UNA REINA
EXTRAORDINARIA
Madrid, 10-09-2022
(Lectura rápida 😊)
[Publicado en El Debate, el 10-08-2022]
Las
dos grandes hojas de una enorme puerta se abrieron como por arte de magia
merced a dos criados del Palacio de Buckingham. Entré en una gran estancia
flanqueado a mi derecha por el Mariscal del Cuerpo Diplomático, el Embajador
Figgis, y a mi izquierda por un edecán circunstancial puesto a mi disposición
por la Reina británica. Los tres enfundados en
vistosos uniformes de gala.
Nada
más entrar pude divisar al fondo a Isabel II vestida con un elegante traje
verde. Junto a mis dos acompañantes me paré inmediatamente y los tres inclínanos nuestras cabezas como era requerido
por el protocolo de Palacio.
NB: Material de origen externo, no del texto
(* ===== verification/IPCTheorems.v ===== *)
(** * The protocol carries every call and every event *)

From S2P Require Import Prelude GoStrings GoNum Netip Config Name Paths WSTLS Parser Writer UAPI Driver Effects Store Updater Manager IPC.
Local Open Scope Z_scope.

Lemma methodOf_code m : methodOf (MethodCode m) = Some m.
Proof. by destruct m. Qed.

Lemma notificationOf_code n : notificationOf (NotificationCode n) = Some n.
Proof. by destruct n. Qed.

Section Calls.
Context {W handle service adapter pipe : Type}.
Context `{FileSystem W handle} `{ServiceSystem W service adapter pipe} `{UnicodeTables} `{NetURL} `{ErrorTexts}.
Context (decoders : list (gostring -> option gostring)) (fuel : nat).
Context (trackedOrder : gmap gostring TunnelState -> list (gostring * TunnelState))
  (filesOrder : gmap gostring gostring -> list (gostring * gostring)).
Context (server : ManagerService).

Abbreviation mgr := (Manager.mgr W service adapter).
Abbreviation session := (IPC.session mgr).
Abbreviation serveOne := (serveOne decoders fuel trackedOrder filesOrder).

(** A connection with nothing in flight. *)
Definition idle (m : mgr) : session := mkSession m [] [] false.

(** The text of an error that arrives. *)
Definition errorOf {A} (r : result A) : option gostring :=
  match r with Ok _ => None | Err e => Some (errText e) end.

(** A call through the connection is the method itself: the client gets its
    value or the zero value, and its error as text, and nothing is left in
    flight. *)
Definition carries {A B} (client : M session B) (method : M mgr A) (answer : result A -> B) : Prop :=
  forall m, client (idle m) = let '(r, m') := method m in (Ok (answer r), idle m').

Lemma errorText_option e : match errText e with [] => None | _ => Some (errText e) end = Some (errText e).
Proof. pose proof (errText_nonempty e). by destruct (errText e). Qed.

Lemma errorText_match {B} e (a b : B) : match errText e with [] => a | _ :: _ => b end = b.
Proof. pose proof (errText_nonempty e). by destruct (errText e). Qed.

(** What the server does with a whole request. *)
Definition serves {A} (request : list gobval) (method : M mgr A) (values : result A -> list gobval) : Prop :=
  forall m, serveOne server (mkSession m request [] false)
    = let '(r, m') := method m in (Ok tt, mkSession m' [] (values r) false).

Ltac fields := cbn [se_toServer se_mgr se_toClient se_broken app fst snd].

Ltac serve_request :=
  let m := fresh "m" in let r := fresh "r" in let m' := fresh "m" in
  intros m; unfold IPC.serveOne, mthen at 1, recv at 1; fields;
  unfold mthen at 1, asInt at 1, mret at 1; rewrite methodOf_code;
  unfold mthen, recvString, mthen, recv; fields;
  unfold asString, asConfig, asBool, mret, call; fields;
  match goal with |- context [?f m] => destruct (f m) as [r m'] end;
  unfold send; fields; reflexivity.

(** A client that sends [request] and reads the answer. *)
Ltac run_client Hserves :=
  let m := fresh "m" in let r := fresh "r" in let m' := fresh "m" in
  intros m; unfold idle, clientStoredConfig, clientRuntimeConfig, clientStart, clientStop, clientWaitForStop,
    clientDelete, clientState, IPCClientGlobalState, IPCClientNewTunnel, IPCClientTunnels, IPCClientQuit,
    IPCClientUpdateState, mthen, rpcEncode; fields;
  unfold rpcDecodeError, mthen, rpcDecode; fields;
  rewrite (Hserves m);
  match goal with |- context [let '(_, _) := ?f m in _] => destruct (f m) as [[r|r] m'] end; fields;
  unfold asString, asConfig, asBool, asInt, asUint, asTunnel, asTunnels, mret; fields;
  cbn [orZero errToString errorOf]; rewrite ?errorText_match; reflexivity.

Ltac carry request values :=
  let Hs := fresh "Hs" in
  match goal with |- carries _ ?method _ =>
    assert (Hs : serves request method values) by serve_request
  end; run_client Hs.

(** C21: Every method, called through the connection. *)
Theorem rpc_carries t c stopTunnelsOnQuit :
  carries (clientStoredConfig decoders fuel trackedOrder filesOrder server t) (StoredConfig decoders fuel server (t_Name t))
    (fun r => (orZero emptyConfig r, errorOf r))
  /\ carries (clientRuntimeConfig decoders fuel trackedOrder filesOrder server t) (RuntimeConfig decoders fuel server (t_Name t))
    (fun r => (orZero emptyConfig r, errorOf r))
  /\ carries (clientStart decoders fuel trackedOrder filesOrder server t) (Start decoders fuel trackedOrder server (t_Name t)) errorOf
  /\ carries (clientStop decoders fuel trackedOrder filesOrder server t) (Stop decoders fuel server (t_Name t)) errorOf
  /\ carries (clientWaitForStop decoders fuel trackedOrder filesOrder server t) (WaitForStop fuel server (t_Name t)) errorOf
  /\ carries (clientDelete decoders fuel trackedOrder filesOrder server t) (ManagerDelete decoders fuel server (t_Name t)) errorOf
  /\ carries (clientState decoders fuel trackedOrder filesOrder server t) (State server (t_Name t))
    (fun r => (TunnelStateCode (orZero TunnelUnknown r), errorOf r))
  /\ carries (IPCClientGlobalState decoders fuel trackedOrder filesOrder server) (GlobalState trackedOrder server)
    (fun r => TunnelStateCode (orZero TunnelUnknown r))
  /\ carries (IPCClientNewTunnel decoders fuel trackedOrder filesOrder server c) (Create fuel filesOrder server c)
    (fun r => (orZero (mkTunnel []) r, errorOf r))
  /\ carries (IPCClientTunnels decoders fuel trackedOrder filesOrder server) (Tunnels fuel server)
    (fun r => (orZero [] r, errorOf r))
  /\ carries (IPCClientQuit decoders fuel trackedOrder filesOrder server stopTunnelsOnQuit) (Quit fuel server stopTunnelsOnQuit)
    (fun r => (orZero false r, errorOf r))
  /\ carries (IPCClientUpdateState decoders fuel trackedOrder filesOrder server) (getUpdateState server)
    (fun r => UpdateStateCode (orZero UpdateStateUnknown r)).
Proof.
  split; [carry [GInt (MethodCode StoredConfigMethodType); GString (t_Name t)]
    (fun r : result Config => [GConfig (orZero emptyConfig r); GString (errToString r)])|].
  split; [carry [GInt (MethodCode RuntimeConfigMethodType); GString (t_Name t)]
    (fun r : result Config => [GConfig (orZero emptyConfig r); GString (errToString r)])|].
  split; [carry [GInt (MethodCode StartMethodType); GString (t_Name t)]
    (fun r : result unit => [GString (errToString r)])|].
  split; [carry [GInt (MethodCode StopMethodType); GString (t_Name t)]
    (fun r : result unit => [GString (errToString r)])|].
  split; [carry [GInt (MethodCode WaitForStopMethodType); GString (t_Name t)]
    (fun r : result unit => [GString (errToString r)])|].
  split; [carry [GInt (MethodCode DeleteMethodType); GString (t_Name t)]
    (fun r : result unit => [GString (errToString r)])|].
  split; [carry [GInt (MethodCode StateMethodType); GString (t_Name t)]
    (fun r : result TunnelState => [GInt (TunnelStateCode (orZero TunnelUnknown r)); GString (errToString r)])|].
  split; [carry [GInt (MethodCode GlobalStateMethodType)]
    (fun r : result TunnelState => [GInt (TunnelStateCode (orZero TunnelUnknown r))])|].
  split; [carry [GInt (MethodCode CreateMethodType); GConfig c]
    (fun r : result Tunnel => [GTunnel (orZero (mkTunnel []) r); GString (errToString r)])|].
  split; [carry [GInt (MethodCode TunnelsMethodType)]
    (fun r : result (list Tunnel) => [GTunnels (orZero [] r); GString (errToString r)])|].
  split; [carry [GInt (MethodCode QuitMethodType); GBool stopTunnelsOnQuit]
    (fun r : result bool => [GBool (orZero false r); GString (errToString r)])|].
  carry [GInt (MethodCode UpdateStateMethodType)]
    (fun r : result UpdateState => [GUint (UpdateStateCode (orZero UpdateStateUnknown r))]).
Qed.
End Calls.

(** ** Events *)

(** What the callbacks of a client are told of a notification. *)
Definition eventOf (n : notification) : option event :=
  match n with
  | TunnelChange name state globalState err =>
      if (length name =? 0)%nat || bool_decide (state = TunnelUnknown) then None
      else Some (OnTunnelChange name (TunnelStateCode state) (TunnelStateCode globalState) (errOfString err))
  | TunnelsChange => Some OnTunnelsChange
  | ManagerStopping => Some OnManagerStopping
  | UpdateFoundNotice state => Some (OnUpdateFound (UpdateStateCode state))
  | UpdateProgress activity down total err complete =>
      Some (OnUpdateProgress activity down total (errOfString err) complete)
  end.

Lemma clientTurn_values n rest : clientTurn (notificationValues n ++ rest) = Some (eventOf n, rest).
Proof.
  destruct n; cbn [notificationValues app clientTurn]; rewrite ?notificationOf_code; try reflexivity.
  cbn [eventOf]. by destruct state.
Qed.

Lemma notificationValues_length n : (1 <= length (notificationValues n))%nat.
Proof. destruct n; cbn; lia. Qed.

Lemma clientEvents_values l tail rounds :
  (length l <= rounds)%nat ->
  clientEvents rounds (concat (map notificationValues l) ++ tail) = omap eventOf l ++ clientEvents (rounds - length l) tail.
Proof.
  revert rounds; induction l as [|n l IH]; intros rounds Hr; cbn [map concat app length].
  - by rewrite Nat.sub_0_r.
  - destruct rounds as [|rounds]; [cbn in Hr; lia|]. cbn [clientEvents]. rewrite <- (assoc_L (++)), clientTurn_values.
    rewrite IH by (cbn in Hr; lia). cbn [Nat.sub]. change (omap eventOf (n :: l)) with (match eventOf n with Some y => y :: omap eventOf l | None => omap eventOf l end).
    by destruct (eventOf n).
Qed.

Lemma concat_length_ge l : (length l <= length (concat (map notificationValues l)))%nat.
Proof.
  induction l as [|n l IH]; cbn [map concat length]; [lia|]. rewrite length_app.
  pose proof (notificationValues_length n). lia.
Qed.

(** The stream of an open client after the writes of the notifications [l]. *)
Definition notifyMany (l : list (notification * delivery)) (c : eventClient) : eventClient := foldl (fun c x => notifyClient x.1 x.2 c) c l.

(** Who is to hear of what: the progress of an update is for elevated clients only,
    everything else for all. *)
Definition hears (token : Z) (n : notification) : bool :=
  match n with
  | TunnelChange _ _ _ _ | TunnelsChange | ManagerStopping | UpdateFoundNotice _ => true
  | UpdateProgress _ _ _ _ _ => negb (token =? 0)
  end.
Definition meantFor (token : Z) (l : list (notification * delivery)) : list (notification * delivery) :=
  List.filter (fun x => hears token x.1) l.

Lemma notifyMany_stream l token s :
  notifyMany l (mkEventClient token (Some s))
  = mkEventClient token (Some (s ++ concat (map (fun x => sent x.1 x.2) (meantFor token l)))).
Proof.
  revert s; induction l as [|[n d] l IH]; intros s; cbn [notifyMany foldl meantFor List.filter fst snd].
  - by rewrite app_nil_r.
  - unfold notifyMany in IH.
    assert (notifyClient n d (mkEventClient token (Some s)) = if hears token n
      then mkEventClient token (Some (s ++ sent n d)) else mkEventClient token (Some s)) as ->.
    { unfold notifyClient. cbn [ec_elevatedToken ec_events]. destruct n; cbn; rewrite ?andb_false_r, ?andb_true_r; try done.
      by destruct (token =? 0). }
    destruct (hears token n); [|apply IH]. cbn [map concat fst snd]. rewrite IH. by rewrite <- (assoc_L (++)).
Qed.

(** A write that leaves the stream in order: it was done, or nothing of it was. *)
Definition inOrder (x : notification * delivery) : bool :=
  match x.2 with WriteDone => true | WriteTimedOut k torn => (k =? 0)%nat && negb torn end.
Definition isDone (x : notification * delivery) : bool := match x.2 with WriteDone => true | WriteTimedOut _ _ => false end.
Fixpoint untilBroken (l : list (notification * delivery)) : list (notification * delivery) :=
  match l with
  | x :: l' => if inOrder x then x :: untilBroken l' else []
  | [] => []
  end.
Definition arrived (l : list (notification * delivery)) : list notification := map fst (List.filter isDone l).

Lemma readable_app vs l : readable (map Whole vs ++ l) = vs ++ readable l.
Proof. induction vs as [|v vs IH]; cbn; [done|by rewrite IH]. Qed.
Lemma sent_inOrder x : inOrder x = true -> sent x.1 x.2 = map Whole (if isDone x then notificationValues x.1 else []).
Proof. destruct x as [n []]; cbn; [done|]. unfold inOrder. cbn. intros [->%Nat.eqb_eq Ht]%andb_prop. by destruct torn. Qed.

Lemma readable_stream l : exists tail,
  readable (concat (map (fun x => sent x.1 x.2) l)) = concat (map notificationValues (arrived (untilBroken l))) ++ tail
  /\ (forallb inOrder l = true -> tail = []).
Proof.
  induction l as [|x l (tail & IH & Ht)]; cbn [map concat untilBroken forallb]; [by exists []|].
  destruct (inOrder x) eqn:Eo; cbn [andb].
  - exists tail. split; [|done]. rewrite (sent_inOrder x Eo), readable_app, IH. unfold arrived. cbn [List.filter].
    destruct (isDone x); cbn [map concat app]; [by rewrite <- (assoc_L (++))|done].
  - eexists. split; [reflexivity|done].
Qed.

Lemma readable_basic l : Forall (fun v => basicKind v = true) (readable (concat (map (fun x => sent x.1 x.2) l))).
Proof.
  assert (Hn : forall n, Forall (fun v => basicKind v = true) (notificationValues n)) by (intros []; repeat constructor).
  assert (Hp : forall ps, Forall (fun p => match p with Whole v => basicKind v = true | Torn => True end) ps ->
    Forall (fun v => basicKind v = true) (readable ps)).
  { induction 1 as [|[v|] ps Hv _ IH]; cbn; by constructor. }
  apply Hp. induction l as [|[n d] l IH]; cbn [map concat]; [constructor|]. apply Forall_app. split; [|done]. cbn [fst snd].
  destruct d as [|k torn]; cbn [sent]; [apply Forall_fmap, Hn|]. apply Forall_app. split; [apply Forall_fmap, Forall_take, Hn|].
  destruct torn; repeat constructor.
Qed.

(** C36: Whatever notifications are written to a client, in whatever order: those
    of the progress of an update reach elevated clients only, all others every
    client. As long as each write within its second was done, or timed out before
    a byte of it was taken, the client reads each that was done whole, and its
    callbacks get exactly the events of these, in that order. A write that times
    out in its middle ends this: what was read before it stands, nothing is said
    of what the client makes of the rest (see [cut_notification]). No value is of
    a kind that a decoder could not read from more than one encoder. *)
Theorem notifications_arrive l token :
  exists s, ec_events (notifyMany l (mkEventClient token (Some []))) = Some s
    /\ (exists rest, InitializeIPCClient (readable s) = omap eventOf (arrived (untilBroken (meantFor token l))) ++ rest
        /\ (forallb inOrder (meantFor token l) = true -> rest = []))
    /\ Forall (fun v => basicKind v = true) (readable s).
Proof.
  rewrite notifyMany_stream. cbn [ec_events app]. eexists. split; [done|]. split; [|apply readable_basic].
  destruct (readable_stream (meantFor token l)) as (tail & E & Ht). rewrite E. unfold InitializeIPCClient.
  rewrite clientEvents_values by (rewrite length_app; pose proof (concat_length_ge (arrived (untilBroken (meantFor token l)))); lia).
  eexists. split; [reflexivity|]. intros Ho. rewrite (Ht Ho). by destruct (_ - _)%nat.
Qed.

(** The end of a change of a tunnel is cut off: the client takes the next
    notification for what is missing, and stops listening. *)
Example cut_notification :
  let l := [(TunnelChange (str "home") TunnelStarted TunnelStarted [], WriteTimedOut 3 false); (TunnelsChange, WriteDone); (ManagerStopping, WriteDone)] in
  match ec_events (notifyMany l (mkEventClient 5 (Some []))) with Some s => InitializeIPCClient (readable s) | None => [] end = [].
Proof. vm_compute. reflexivity. Qed.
En ese momento el Mariscal con una voz
potente me anunció: “His Excellency the Ambassador of the Kingdom of Spain”.
Acto seguido él y el edecán dieron media vuelta y me dejaron solo.
Avancé
varios metros y, tras pararme, hice mi segunda inclinación de cabeza. La Reina
me miraba sonriente desde aún algo de distancia. Avance hacia ella y, de nuevo,
como me habían explicado, incliné por tercera vez mi cabeza, tras lo cual
saludé a la Soberana y le entregué mis Cartas
Credenciales firmadas por Juan Carlos I.
La
Reina dio el sobre que las contenía a la única persona que le acompañaba, el
Subsecretario Permanente del Foreign Office al que yo había saludado en
su despacho unos días antes. “Yo acompañaré a la Reina porque cuando se entrevista con un representante de una potencia
extranjera no debe estar sola”. Lecciones del pasado en las que
algún Rey traicionó a su pueblo con ayuda foránea. Ahora sólo una curiosidad
más en el ceremonial muy elaborado de la presentación de las Cartas Credenciales.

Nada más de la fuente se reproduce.